### WHAT YOU HAVE TO DO:
Each line from the beginning of the data below through the line containing "let idx := if" should be repeated exactly, please.

### Collected data:
== Segment start ==

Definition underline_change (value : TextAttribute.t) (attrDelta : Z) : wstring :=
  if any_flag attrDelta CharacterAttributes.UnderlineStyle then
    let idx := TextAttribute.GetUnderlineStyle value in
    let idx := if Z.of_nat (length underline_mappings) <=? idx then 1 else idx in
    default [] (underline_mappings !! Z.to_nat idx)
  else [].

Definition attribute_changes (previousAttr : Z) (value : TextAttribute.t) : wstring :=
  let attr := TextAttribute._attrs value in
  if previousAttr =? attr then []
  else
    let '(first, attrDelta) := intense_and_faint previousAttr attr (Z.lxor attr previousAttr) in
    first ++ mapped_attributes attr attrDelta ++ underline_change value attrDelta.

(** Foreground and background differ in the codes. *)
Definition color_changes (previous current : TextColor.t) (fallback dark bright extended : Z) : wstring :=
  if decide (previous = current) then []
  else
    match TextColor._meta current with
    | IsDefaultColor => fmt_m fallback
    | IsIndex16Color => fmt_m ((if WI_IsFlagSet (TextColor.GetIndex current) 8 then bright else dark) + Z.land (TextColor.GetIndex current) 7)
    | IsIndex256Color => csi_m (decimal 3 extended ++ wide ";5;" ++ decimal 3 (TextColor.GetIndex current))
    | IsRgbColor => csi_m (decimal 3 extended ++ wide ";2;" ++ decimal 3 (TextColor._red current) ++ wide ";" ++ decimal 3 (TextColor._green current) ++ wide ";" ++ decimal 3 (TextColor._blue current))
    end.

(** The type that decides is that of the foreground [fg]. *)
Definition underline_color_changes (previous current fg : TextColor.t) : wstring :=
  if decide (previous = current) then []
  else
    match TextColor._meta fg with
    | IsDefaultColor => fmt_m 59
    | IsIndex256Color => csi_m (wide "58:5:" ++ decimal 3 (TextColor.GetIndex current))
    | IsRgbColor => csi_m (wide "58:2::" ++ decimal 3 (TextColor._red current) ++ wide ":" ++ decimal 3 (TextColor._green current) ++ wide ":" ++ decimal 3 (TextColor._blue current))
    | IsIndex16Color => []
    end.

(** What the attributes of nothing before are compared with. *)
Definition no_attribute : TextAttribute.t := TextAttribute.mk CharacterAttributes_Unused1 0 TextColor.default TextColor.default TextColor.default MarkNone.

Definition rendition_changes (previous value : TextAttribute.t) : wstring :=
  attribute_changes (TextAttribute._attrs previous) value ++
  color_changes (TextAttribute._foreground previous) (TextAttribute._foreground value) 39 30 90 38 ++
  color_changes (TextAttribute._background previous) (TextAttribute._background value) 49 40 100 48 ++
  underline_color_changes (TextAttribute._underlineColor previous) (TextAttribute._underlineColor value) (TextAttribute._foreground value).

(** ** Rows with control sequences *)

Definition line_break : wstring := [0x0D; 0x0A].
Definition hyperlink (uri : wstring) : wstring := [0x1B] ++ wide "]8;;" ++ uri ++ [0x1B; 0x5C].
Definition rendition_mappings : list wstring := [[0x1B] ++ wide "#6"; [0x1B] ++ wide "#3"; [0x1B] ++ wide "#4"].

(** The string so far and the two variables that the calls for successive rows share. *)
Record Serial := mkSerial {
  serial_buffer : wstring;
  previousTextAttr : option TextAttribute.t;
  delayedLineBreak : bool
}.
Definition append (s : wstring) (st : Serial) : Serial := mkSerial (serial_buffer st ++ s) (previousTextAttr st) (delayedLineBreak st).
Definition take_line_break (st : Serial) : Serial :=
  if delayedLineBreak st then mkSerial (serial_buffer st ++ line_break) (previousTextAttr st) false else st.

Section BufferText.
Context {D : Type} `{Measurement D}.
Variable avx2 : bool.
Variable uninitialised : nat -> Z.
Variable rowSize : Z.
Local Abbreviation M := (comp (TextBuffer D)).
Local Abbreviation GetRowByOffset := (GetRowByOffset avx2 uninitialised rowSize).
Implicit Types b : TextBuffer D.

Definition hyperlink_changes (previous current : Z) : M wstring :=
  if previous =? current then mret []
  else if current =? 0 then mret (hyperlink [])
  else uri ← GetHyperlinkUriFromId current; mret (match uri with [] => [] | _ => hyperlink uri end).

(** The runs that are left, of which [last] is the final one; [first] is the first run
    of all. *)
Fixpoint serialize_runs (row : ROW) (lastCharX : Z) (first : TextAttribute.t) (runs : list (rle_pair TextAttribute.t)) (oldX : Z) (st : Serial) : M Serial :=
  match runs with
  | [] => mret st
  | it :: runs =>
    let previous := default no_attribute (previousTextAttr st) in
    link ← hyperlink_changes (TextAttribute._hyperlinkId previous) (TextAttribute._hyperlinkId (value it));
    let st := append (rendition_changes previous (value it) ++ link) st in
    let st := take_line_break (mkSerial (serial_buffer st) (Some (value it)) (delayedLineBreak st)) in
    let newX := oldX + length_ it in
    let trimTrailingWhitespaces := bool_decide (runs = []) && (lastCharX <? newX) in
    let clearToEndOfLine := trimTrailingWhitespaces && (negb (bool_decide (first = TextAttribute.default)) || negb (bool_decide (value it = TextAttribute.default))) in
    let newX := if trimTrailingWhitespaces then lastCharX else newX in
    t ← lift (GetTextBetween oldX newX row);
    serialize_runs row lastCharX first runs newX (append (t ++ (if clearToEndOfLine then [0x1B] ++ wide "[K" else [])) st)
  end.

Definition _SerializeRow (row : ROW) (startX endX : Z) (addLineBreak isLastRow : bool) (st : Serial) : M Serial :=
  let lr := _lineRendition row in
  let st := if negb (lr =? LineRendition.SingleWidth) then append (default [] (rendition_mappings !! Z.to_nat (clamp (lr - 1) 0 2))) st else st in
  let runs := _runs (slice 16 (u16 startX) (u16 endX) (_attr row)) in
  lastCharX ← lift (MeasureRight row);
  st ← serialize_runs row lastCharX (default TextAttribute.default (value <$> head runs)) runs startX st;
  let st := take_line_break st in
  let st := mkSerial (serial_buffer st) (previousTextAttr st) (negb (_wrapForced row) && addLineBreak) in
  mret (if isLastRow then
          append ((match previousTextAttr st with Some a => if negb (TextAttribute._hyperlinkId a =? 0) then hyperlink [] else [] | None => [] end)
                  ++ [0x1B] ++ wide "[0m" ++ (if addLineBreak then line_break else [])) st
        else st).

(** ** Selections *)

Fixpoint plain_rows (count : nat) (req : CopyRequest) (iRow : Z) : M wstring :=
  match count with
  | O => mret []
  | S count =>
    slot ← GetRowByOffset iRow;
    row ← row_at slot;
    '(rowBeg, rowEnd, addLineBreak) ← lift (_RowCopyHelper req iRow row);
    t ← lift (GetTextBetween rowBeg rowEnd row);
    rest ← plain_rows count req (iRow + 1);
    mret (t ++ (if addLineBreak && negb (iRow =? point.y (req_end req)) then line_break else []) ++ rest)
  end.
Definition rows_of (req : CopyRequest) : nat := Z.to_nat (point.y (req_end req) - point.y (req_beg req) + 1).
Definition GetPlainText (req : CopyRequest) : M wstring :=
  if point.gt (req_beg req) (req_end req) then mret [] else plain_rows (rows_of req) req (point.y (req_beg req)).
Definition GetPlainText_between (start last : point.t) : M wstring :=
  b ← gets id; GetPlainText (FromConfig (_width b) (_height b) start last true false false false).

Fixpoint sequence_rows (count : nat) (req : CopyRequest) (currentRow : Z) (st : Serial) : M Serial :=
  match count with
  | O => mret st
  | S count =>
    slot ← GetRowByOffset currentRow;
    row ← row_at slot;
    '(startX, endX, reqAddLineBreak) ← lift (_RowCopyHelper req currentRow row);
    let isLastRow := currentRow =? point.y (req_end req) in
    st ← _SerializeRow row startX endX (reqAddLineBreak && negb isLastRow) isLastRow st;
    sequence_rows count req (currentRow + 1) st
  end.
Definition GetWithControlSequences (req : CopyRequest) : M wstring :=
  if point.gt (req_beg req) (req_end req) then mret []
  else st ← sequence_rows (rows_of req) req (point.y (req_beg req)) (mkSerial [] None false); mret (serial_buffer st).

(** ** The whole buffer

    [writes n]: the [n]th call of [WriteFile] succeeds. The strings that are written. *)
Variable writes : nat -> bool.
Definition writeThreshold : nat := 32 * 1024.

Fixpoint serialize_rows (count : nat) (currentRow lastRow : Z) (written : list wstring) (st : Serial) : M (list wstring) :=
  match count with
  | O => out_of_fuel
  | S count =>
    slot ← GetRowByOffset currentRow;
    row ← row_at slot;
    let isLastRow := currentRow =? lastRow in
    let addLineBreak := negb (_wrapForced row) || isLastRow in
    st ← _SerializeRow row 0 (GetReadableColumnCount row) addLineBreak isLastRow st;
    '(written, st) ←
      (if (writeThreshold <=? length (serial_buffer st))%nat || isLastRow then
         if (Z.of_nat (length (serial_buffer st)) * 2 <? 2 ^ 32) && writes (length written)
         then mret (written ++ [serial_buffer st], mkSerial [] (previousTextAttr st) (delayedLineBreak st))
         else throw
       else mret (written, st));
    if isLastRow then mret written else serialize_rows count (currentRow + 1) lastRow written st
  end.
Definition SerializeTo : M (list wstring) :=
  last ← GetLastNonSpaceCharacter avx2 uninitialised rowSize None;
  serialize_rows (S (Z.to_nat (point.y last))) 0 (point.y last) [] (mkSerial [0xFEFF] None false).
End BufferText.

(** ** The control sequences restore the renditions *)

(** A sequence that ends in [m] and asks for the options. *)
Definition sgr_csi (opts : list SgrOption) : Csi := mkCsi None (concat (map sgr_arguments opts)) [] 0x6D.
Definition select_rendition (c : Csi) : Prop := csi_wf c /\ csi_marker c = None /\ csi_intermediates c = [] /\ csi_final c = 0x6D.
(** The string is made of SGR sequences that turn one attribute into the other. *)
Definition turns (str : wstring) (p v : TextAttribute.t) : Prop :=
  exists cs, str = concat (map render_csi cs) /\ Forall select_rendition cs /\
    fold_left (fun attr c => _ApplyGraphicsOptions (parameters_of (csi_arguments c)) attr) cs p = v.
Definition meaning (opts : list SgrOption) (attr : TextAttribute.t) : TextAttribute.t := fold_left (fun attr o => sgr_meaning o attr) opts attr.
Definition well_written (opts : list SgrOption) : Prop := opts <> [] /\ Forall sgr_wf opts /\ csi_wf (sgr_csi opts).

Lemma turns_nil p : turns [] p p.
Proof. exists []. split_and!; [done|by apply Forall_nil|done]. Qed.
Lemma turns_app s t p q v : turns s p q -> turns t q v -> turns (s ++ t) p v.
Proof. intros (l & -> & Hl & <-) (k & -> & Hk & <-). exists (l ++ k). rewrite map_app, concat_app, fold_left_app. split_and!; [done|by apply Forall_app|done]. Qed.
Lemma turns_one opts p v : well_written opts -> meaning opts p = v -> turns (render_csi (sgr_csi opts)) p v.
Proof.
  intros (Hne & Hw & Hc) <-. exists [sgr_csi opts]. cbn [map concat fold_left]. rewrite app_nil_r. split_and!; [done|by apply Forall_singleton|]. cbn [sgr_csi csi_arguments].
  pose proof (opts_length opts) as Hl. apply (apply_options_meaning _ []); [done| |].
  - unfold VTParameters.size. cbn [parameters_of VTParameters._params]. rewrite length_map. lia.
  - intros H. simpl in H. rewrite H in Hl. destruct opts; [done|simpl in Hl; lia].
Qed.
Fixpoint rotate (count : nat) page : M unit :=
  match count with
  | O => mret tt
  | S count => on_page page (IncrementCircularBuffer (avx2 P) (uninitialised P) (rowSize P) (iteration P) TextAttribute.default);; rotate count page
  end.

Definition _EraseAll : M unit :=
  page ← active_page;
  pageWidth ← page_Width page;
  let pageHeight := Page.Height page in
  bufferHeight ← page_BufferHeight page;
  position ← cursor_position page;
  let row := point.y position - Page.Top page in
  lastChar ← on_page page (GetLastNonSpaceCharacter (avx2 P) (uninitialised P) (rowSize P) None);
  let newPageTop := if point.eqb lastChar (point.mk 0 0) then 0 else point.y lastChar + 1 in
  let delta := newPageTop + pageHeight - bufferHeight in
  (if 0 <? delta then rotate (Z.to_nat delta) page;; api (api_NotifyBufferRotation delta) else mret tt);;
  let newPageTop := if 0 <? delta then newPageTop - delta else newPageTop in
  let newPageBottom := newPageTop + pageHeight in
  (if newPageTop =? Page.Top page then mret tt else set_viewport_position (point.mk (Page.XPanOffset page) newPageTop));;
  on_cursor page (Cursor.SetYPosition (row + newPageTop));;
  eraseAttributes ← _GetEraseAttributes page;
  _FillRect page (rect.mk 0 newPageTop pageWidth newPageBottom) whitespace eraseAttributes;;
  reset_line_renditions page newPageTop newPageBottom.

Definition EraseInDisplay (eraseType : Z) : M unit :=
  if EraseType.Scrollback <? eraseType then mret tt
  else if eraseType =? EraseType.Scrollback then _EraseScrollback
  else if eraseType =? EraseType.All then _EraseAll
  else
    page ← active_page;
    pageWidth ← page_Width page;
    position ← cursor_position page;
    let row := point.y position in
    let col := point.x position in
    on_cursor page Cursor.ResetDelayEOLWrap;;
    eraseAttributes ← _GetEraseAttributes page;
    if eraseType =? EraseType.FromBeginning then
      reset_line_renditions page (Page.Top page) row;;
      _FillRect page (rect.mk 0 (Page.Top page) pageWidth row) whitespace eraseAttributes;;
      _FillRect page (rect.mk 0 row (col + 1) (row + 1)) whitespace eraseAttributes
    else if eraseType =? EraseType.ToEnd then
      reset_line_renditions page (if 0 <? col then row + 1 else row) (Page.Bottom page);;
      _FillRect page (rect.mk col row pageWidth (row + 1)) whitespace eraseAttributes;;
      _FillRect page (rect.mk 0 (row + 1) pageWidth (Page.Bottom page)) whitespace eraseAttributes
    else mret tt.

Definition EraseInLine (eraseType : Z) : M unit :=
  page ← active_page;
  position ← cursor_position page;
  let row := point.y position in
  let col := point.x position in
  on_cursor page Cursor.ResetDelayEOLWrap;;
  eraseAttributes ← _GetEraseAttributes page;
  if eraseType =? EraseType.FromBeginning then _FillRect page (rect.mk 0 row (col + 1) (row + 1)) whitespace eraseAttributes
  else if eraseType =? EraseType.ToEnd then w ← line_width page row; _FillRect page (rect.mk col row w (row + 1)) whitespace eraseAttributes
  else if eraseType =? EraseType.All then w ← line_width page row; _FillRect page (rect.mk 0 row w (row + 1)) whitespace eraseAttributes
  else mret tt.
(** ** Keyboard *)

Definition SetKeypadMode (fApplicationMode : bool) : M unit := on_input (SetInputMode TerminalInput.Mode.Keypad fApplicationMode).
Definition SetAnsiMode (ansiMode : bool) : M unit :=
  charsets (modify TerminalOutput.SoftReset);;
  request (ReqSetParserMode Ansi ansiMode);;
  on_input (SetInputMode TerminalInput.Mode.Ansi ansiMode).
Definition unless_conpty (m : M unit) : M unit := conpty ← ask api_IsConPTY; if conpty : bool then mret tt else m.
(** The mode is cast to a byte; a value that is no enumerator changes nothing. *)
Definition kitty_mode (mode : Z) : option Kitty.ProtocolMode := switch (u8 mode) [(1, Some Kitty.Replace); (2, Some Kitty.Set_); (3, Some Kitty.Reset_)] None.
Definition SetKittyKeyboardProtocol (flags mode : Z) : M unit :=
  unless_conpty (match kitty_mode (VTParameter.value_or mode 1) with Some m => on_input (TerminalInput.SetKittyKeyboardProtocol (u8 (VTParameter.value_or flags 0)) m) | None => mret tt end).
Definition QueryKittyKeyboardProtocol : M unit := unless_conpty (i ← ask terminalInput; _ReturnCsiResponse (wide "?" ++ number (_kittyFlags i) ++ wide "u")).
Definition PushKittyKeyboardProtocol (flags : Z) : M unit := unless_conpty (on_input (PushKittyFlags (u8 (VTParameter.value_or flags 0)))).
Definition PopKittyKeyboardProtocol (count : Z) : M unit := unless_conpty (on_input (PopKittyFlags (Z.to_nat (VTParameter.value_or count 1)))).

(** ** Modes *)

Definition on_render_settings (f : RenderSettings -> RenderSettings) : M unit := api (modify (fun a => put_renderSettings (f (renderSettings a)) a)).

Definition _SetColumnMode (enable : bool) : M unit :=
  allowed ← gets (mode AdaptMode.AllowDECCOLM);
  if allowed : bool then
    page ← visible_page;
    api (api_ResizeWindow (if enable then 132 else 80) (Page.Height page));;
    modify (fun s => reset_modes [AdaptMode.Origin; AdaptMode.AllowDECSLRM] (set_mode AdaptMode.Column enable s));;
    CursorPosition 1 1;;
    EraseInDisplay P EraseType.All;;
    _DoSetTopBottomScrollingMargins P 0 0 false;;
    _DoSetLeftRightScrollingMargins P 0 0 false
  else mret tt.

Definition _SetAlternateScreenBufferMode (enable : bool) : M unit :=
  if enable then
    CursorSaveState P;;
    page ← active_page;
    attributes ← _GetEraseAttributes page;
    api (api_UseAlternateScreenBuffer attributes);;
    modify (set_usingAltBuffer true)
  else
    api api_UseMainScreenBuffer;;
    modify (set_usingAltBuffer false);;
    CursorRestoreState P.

== Segment end ==

### OUTPUT:
Definition underline_change (value : TextAttribute.t) (attrDelta : Z) : wstring :=
  if any_flag attrDelta CharacterAttributes.UnderlineStyle then
    let idx := TextAttribute.GetUnderlineStyle value in
    let idx := if Z.of_nat (length underline_mappings) <=? idx then 1 else idx in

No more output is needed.